◆ Saved data entries ◆
____
(** ** The grammar *)

Definition written (negative : bool) (whole frac : string) : string :=
  (if negative then "-" else "") +:+ whole +:+ (if bool_decide (frac = "") then "" else String "." frac).

(** [s] writes the amount [n] in nanos: an optional minus, a whole part without leading
    zeros within [i64], and up to nine places. *)
Definition denotes (s : string) (n : Z) : Prop := ∃ negative whole frac,
  s = written negative whole frac ∧ canonical whole ∧ all_bytes is_digit frac = true ∧
  (String.length frac ≤ FRACTION_DIGITS)%nat ∧ digits whole ≤ int_max I64 ∧
  n = (if negative then - magnitude_of whole frac else magnitude_of whole frac).

(** The unsigned part. *)
Lemma unsigned_text whole frac :
  canonical whole → all_bytes is_digit frac = true →
  let rest := whole +:+ (if bool_decide (frac = "") then "" else String "." frac) in
  all_bytes (λ c, is_digit c || bool_decide (c = "."%char)) rest = true ∧
  rest ≠ "" ∧ String.prefix "." rest = false ∧ ends_with_dot rest = false ∧ contains "-" rest = false ∧
  (match split_dot rest with Some (w, f) => (w, f) | None => (rest, "") end) = (whole, frac) ∧
  (∀ r, rest ≠ "-" +:+ r).
Proof.
  intros (Hne & Hw & _) Hf rest.
  assert (all_bytes (λ c, is_digit c || bool_decide (c = "."%char)) rest = true) as Hall.
  { unfold rest. rewrite all_bytes_app. rewrite (all_bytes_mono is_digit) by (done || (intros c ->; done)).
    case_bool_decide; [done|]. simpl. apply (all_bytes_mono is_digit); [by intros c ->|done]. }
  destruct whole as [|c w]; [done|]. pose proof Hw as Hcw. cbn [all_bytes] in Hcw.
  apply andb_true_iff in Hcw as [Hc _].
  split_and!; [done|done| | | | |].
  - apply prefix_other. by intros ->.
  - unfold rest. case_bool_decide as Hfe.
    + rewrite append_nil. by apply (ends_with_dot_digits "" (String c w)).
    + change (String "." frac) with ("." +:+ frac). rewrite <- append_assoc. by apply ends_with_dot_digits.
  - by eapply contains_none.
  - unfold rest. destruct (split_dot_digits (String c w) frac Hw) as [H1 H2]. case_bool_decide as Hfe.
    + by rewrite append_nil, H2, Hfe.
    + by rewrite H1.
  - intros r [= ->]. done.
Qed.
____
◆ INSTRUCTIONS FOR THE TASK ◆
Using the entries above, give again each line from the one containing "n = (if negative" through the last line, exactly and only those.

◆ RESPONSE TO THIS EXERCISE ◆
  n = (if negative then - magnitude_of whole frac else magnitude_of whole frac).

(** The unsigned part. *)
Lemma unsigned_text whole frac :
  canonical whole → all_bytes is_digit frac = true →
  let rest := whole +:+ (if bool_decide (frac = "") then "" else String "." frac) in
  all_bytes (λ c, is_digit c || bool_decide (c = "."%char)) rest = true ∧
  rest ≠ "" ∧ String.prefix "." rest = false ∧ ends_with_dot rest = false ∧ contains "-" rest = false ∧
  (match split_dot rest with Some (w, f) => (w, f) | None => (rest, "") end) = (whole, frac) ∧
  (∀ r, rest ≠ "-" +:+ r).
Proof.
  intros (Hne & Hw & _) Hf rest.
  assert (all_bytes (λ c, is_digit c || bool_decide (c = "."%char)) rest = true) as Hall.
  { unfold rest. rewrite all_bytes_app. rewrite (all_bytes_mono is_digit) by (done || (intros c ->; done)).
    case_bool_decide; [done|]. simpl. apply (all_bytes_mono is_digit); [by intros c ->|done]. }
  destruct whole as [|c w]; [done|]. pose proof Hw as Hcw. cbn [all_bytes] in Hcw.
  apply andb_true_iff in Hcw as [Hc _].
  split_and!; [done|done| | | | |].
  - apply prefix_other. by intros ->.
  - unfold rest. case_bool_decide as Hfe.
    + rewrite append_nil. by apply (ends_with_dot_digits "" (String c w)).
    + change (String "." frac) with ("." +:+ frac). rewrite <- append_assoc. by apply ends_with_dot_digits.
  - by eapply contains_none.
  - unfold rest. destruct (split_dot_digits (String c w) frac Hw) as [H1 H2]. case_bool_decide as Hfe.
    + by rewrite append_nil, H2, Hfe.
    + by rewrite H1.
  - intros r [= ->]. done.
Qed.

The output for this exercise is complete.